(* ===== verification/Mount.v ===== *)
(** Starting NFS (libs/libnfs/src/time.c, portmapper.c, mountd.c, and the rest of
    nfs.c; the end of [network_init] of dev/network.c).

    The transaction ids are seeded with the time of the server; its portmapper
    gives the ports of the NFS and mount services; the mount service gives the
    handle of the exported directory.  All this waits for the replies. *)

From S2P Require Import Prelude UtAllocator Sos Pbuf Rpc Nfs.

Definition TIME_PORT : Z := 37.
Definition TIME_RETRIES : Z := 5.
Definition TIME_RETRY_TO_US : Z := 10000.
Definition TIME_DELAY_US : Z := 1000.
Definition PMAP_PORT : Z := 111.
Definition PMAP_NUMBER : Z := 100000.
Definition PMAP_VERSION : Z := 2.
Definition IPPROTO_UDP : Z := 17.
Definition PMAPPROC_GETPORT : Z := 3.
Definition MNT_NUMBER : Z := 100005.
Definition MNT_VERSION : Z := 1.
Definition MNTPROC_EXPORT : Z := 5.
Definition MNTPROC_MNT : Z := 1.

(** * Replies that are waited for *)

Definition getport_reply (p : pbuf) : outcome Z :=
  '(err, pos) ← rpc_read_hdr p;
  if negb (err =? RPCERR_OK) then Ret 0
  else '(port, _) ← pb_readl p pos; Ret port.

(** The groups of an export, up to the end of their list. *)
Fixpoint export_groups (fuel : nat) (p : pbuf) (pos : Z) : outcome (list (list Z) * Z) :=
  match fuel with
  | O => Fault OutOfFuel
  | S fuel' =>
      '(opt, pos) ← pb_readl p pos;
      if opt =? 0 then Ret ([], pos) else
      '(str, pos) ← pb_read_str p 100 pos;
      '(strs, pos) ← export_groups fuel' p pos;
      Ret (str :: strs, pos)
  end.

Fixpoint export_list (fuel : nat) (p : pbuf) (pos : Z) :
    outcome (list (list Z * list (list Z))) :=
  match fuel with
  | O => Fault OutOfFuel
  | S fuel' =>
      '(opt, pos) ← pb_readl p pos;
      if opt =? 0 then Ret [] else
      '(str, pos) ← pb_read_str p 100 pos;
      '(groups, pos) ← export_groups (S (Z.to_nat (tot_len p))) p pos;
      rest ← export_list fuel' p pos;
      Ret ((str, groups) :: rest)
  end.

Definition exports_reply (p : pbuf) : outcome (Z * list (list Z * list (list Z))) :=
  '(err, pos) ← rpc_read_hdr p;
  if err =? RPCERR_OK then
    l ← export_list (S (Z.to_nat (tot_len p))) p pos;
    Ret (err, l)
  else Ret (err, []).

Definition mount_reply (p : pbuf) : outcome (Z * option Z) :=
  '(err, pos) ← rpc_read_hdr p;
  if err =? RPCERR_OK then
    '(status, pos) ← pb_readl p pos;
    if status =? 0 then
      '(fh, _) ← pb_read p FHSIZE pos;
      Ret (RPC_OK, Some (fh_of fh))
    else Ret (RPCERR_NOSUP, None)
  else Ret (RPCERR_NOSUP, None).

Definition call_reply (f : call_func) (p : pbuf) : outcome call_result :=
  match f with
  | getport_cb => port ← getport_reply p; Ret (GotPort port)
  | mountd_print_exports_cb => '(err, l) ← exports_reply p; Ret (GotExports err l)
  | mountd_mount_cb => '(stat, fh) ← mount_reply p; Ret (GotMount stat fh)
  end.

(** [rpc_call_cb]: the argument is on the stack of [rpc_call], which may have
    returned. *)
Definition rpc_call_reply (arg : Z) (p : pbuf) : N unit :=
  _ ← assertN (negb (arg =? 0));
  c ← getsN r_call;
  match c with
  | Some c =>
      if ca_addr c =? arg then
        r ← liftN (call_reply (ca_func c) p);
        modN (set_r_call (Some (mk_call_arg arg (ca_func c) (Some r))))
      else failN Dangling
  | None => failN Dangling
  end.

(** The call of a queue item's function. *)
Definition handle (q : rpc_item) (p : pbuf) : N unit :=
  let cb := q_callback q in
  let token := q_arg q in
  match q_func q with
  | nfs_getattr_cb => _nfs_getattr_cb cb token p
  | nfs_lookup_cb => _nfs_lookup_cb cb token p
  | nfs_read_cb => _nfs_read_cb cb token p
  | nfs_write_cb => _nfs_write_cb cb token p
  | nfs_create_cb => _nfs_create_cb cb token p
  | nfs_remove_cb => _nfs_remove_cb cb token p
  | nfs_readdir_cb => _nfs_readdir_cb cb token p
  | rpc_call_cb => rpc_call_reply token p
  end.

(** * The time server *)

(** [time_recv] on the packets of one sleep. *)
Fixpoint time_recv (seconds : Z) (packets : list pbuf) : outcome Z :=
  match packets with
  | [] => Ret seconds
  | p :: packets' => '(v, _) ← pb_readl p 0; time_recv v packets'
  end.

(** The inner loop: ten sleeps at most; [i] counts the sleeps. *)
Fixpoint time_wait (n : nat) (arrivals : nat → list pbuf) (i : nat) (seconds : Z) :
    outcome (Z * nat) :=
  match n with
  | O => Ret (seconds, i)
  | S n' =>
      if negb (seconds =? 0) then Ret (seconds, i) else
      seconds ← time_recv seconds (arrivals i);
      time_wait n' arrivals (S i) seconds
  end.

(** The outer loop: [retry_count] goes from 5 to 0. *)
Fixpoint time_tries (n : nat) (arrivals : nat → list pbuf) (pcb : Z) (i : nat) (seconds : Z) :
    N Z :=
  match n with
  | O => mret seconds
  | S n' =>
      if negb (seconds =? 0) then mret seconds else
      p ← pbuf_new 0;
      match p with
      | None => failN AssertFail
      | Some p =>
          err ← udp_send pcb p;
          if negb (err =? ERR_OK) then mret seconds else
          '(seconds, i) ← liftN (time_wait (Z.to_nat (TIME_RETRY_TO_US / TIME_DELAY_US))
                                   arrivals i seconds);
          time_tries n' arrivals pcb i seconds
      end
  end.

Definition udp_time_get (arrivals : nat → list pbuf) : N Z :=
  ok ← askN en_udp_new;
  if negb ok then mret 0 else
  pcb ← fresh;
  _ ← modN (λ s, set_r_pcbs (<[pcb := (0, TIME_PORT)]> (r_pcbs s)) s);
  seconds ← time_tries (Z.to_nat (TIME_RETRIES + 1)) arrivals pcb 0 0;
  _ ← udp_remove pcb;
  mret seconds.

Definition init_rpc (arrivals : nat → list pbuf) : N bool :=
  time ← udp_time_get arrivals;
  _ ← seed_xid time;
  mret (time =? 0).

(** * The portmapper and the mount service *)

Definition portmapper_getport (arrivals : nat → list pbuf) (prog vers : Z) : N Z :=
  pcb ← rpc_new_udp PMAP_PORT false;
  b ← rpcpbuf_init PMAP_NUMBER PMAP_VERSION PMAPPROC_GETPORT;
  match b with
  | None => failN AssertFail
  | Some (p, pos) =>
      '(p, pos) ← liftN ('(p, pos) ← pb_writel p prog pos;
                         '(p, pos) ← pb_writel p vers pos;
                         '(p, pos) ← pb_writel p IPPROTO_UDP pos;
                         pb_writel p 0 pos);
      '(err, r) ← rpc_call handle arrivals p pos pcb getport_cb;
      _ ← udp_remove pcb;
      if negb (err =? 0) then mret (-1)
      else match r with
           | Some (GotPort port) => mret (if port =? 0 then -2 else i32 port)
           | _ => mret (-2)
           end
  end.

(** [mnt_new_udp] does not look at the port it gets. *)
Definition mnt_new_udp (arrivals : nat → list pbuf) : N Z :=
  port ← portmapper_getport arrivals MNT_NUMBER MNT_VERSION;
  rpc_new_udp port true.

Definition mountd_print_exports (arr1 arr2 : nat → list pbuf) : N Z :=
  pcb ← mnt_new_udp arr1;
  b ← rpcpbuf_init MNT_NUMBER MNT_VERSION MNTPROC_EXPORT;
  match b with
  | None => failN AssertFail
  | Some (p, pos) =>
      '(err, r) ← rpc_call handle arr2 p pos pcb mountd_print_exports_cb;
      _ ← udp_remove pcb;
      if negb (err =? 0) then mret err
      else match r with
           | Some (GotExports e _) => mret (if negb (e =? 0) then RPCERR_NOSUP else RPC_OK)
           | _ => mret RPCERR_NOSUP
           end
  end.

(** The result, and the handle stored in [*pfh]. *)
Definition mountd_mount (arr1 arr2 : nat → list pbuf) (dir : list Z) : N (Z * option Z) :=
  pcb ← mnt_new_udp arr1;
  b ← rpcpbuf_init MNT_NUMBER MNT_VERSION MNTPROC_MNT;
  match b with
  | None => _ ← udp_remove pcb; mret (RPCERR_NOBUF, None)
  | Some (p, pos) =>
      '(p, pos) ← liftN (pb_write_str p (dir ++ [0]) (Zlength dir) pos);
      '(stat, r) ← rpc_call handle arr2 p pos pcb mountd_mount_cb;
      _ ← udp_remove pcb;
      if negb (stat =? RPC_OK) then mret (stat, None)
      else match r with
           | Some (GotMount stat fh) => mret (stat, fh)
           | _ => mret (RPC_OK, None)
           end
  end.

(** * NFS *)

Definition nfs_init (arr1 arr2 : nat → list pbuf) : N Z :=
  failed ← init_rpc arr1;
  if (failed : bool) then mret RPCERR_NOSUP else
  port ← portmapper_getport arr2 NFS_NUMBER NFS_VERSION;
  if port =? -1 then mret RPCERR_COMM
  else if (port =? 0) || (port =? -2) then mret RPCERR_NOSUP
  else
    pcb ← rpc_new_udp port true;
    _ ← modN (set_r_nfs_pcb pcb);
    mret RPC_OK.

Definition nfs_mount (arr1 arr2 : nat → list pbuf) (dir : list Z) : N (Z * option Z) :=
  pcb ← getsN r_nfs_pcb;
  _ ← assertN (negb (pcb =? 0));
  mountd_mount arr1 arr2 dir.

Definition nfs_print_exports (arr1 arr2 : nat → list pbuf) : N Z :=
  pcb ← getsN r_nfs_pcb;
  _ ← assertN (negb (pcb =? 0));
  mountd_print_exports arr1 arr2.

(** The end of [network_init]: the handle of the mounted directory, if that
    worked.  [arr k] are the packets during the [k]-th wait. *)
Definition network_mount (arr : nat → nat → list pbuf) (dir : list Z) : N (option Z) :=
  if bool_decide (dir = []) then mret None else
  err ← nfs_init (arr 0%nat) (arr 1%nat);
  if negb (err =? 0) then mret None else
  _ ← nfs_print_exports (arr 2%nat) (arr 3%nat);
  '(err, fh) ← nfs_mount (arr 4%nat) (arr 5%nat) dir;
  mret (if err =? 0 then fh else None).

----

▸ **Problem details**:
Only the lines from the beginning of the material through the line with "Definition TIME_PORT : Z := 37." should appear in the answer, each copied exactly.

▸ **Answer**:
(* ===== verification/Mount.v ===== *)
(** Starting NFS (libs/libnfs/src/time.c, portmapper.c, mountd.c, and the rest of
    nfs.c; the end of [network_init] of dev/network.c).

    The transaction ids are seeded with the time of the server; its portmapper
    gives the ports of the NFS and mount services; the mount service gives the
    handle of the exported directory.  All this waits for the replies. *)

From S2P Require Import Prelude UtAllocator Sos Pbuf Rpc Nfs.

Definition TIME_PORT : Z := 37.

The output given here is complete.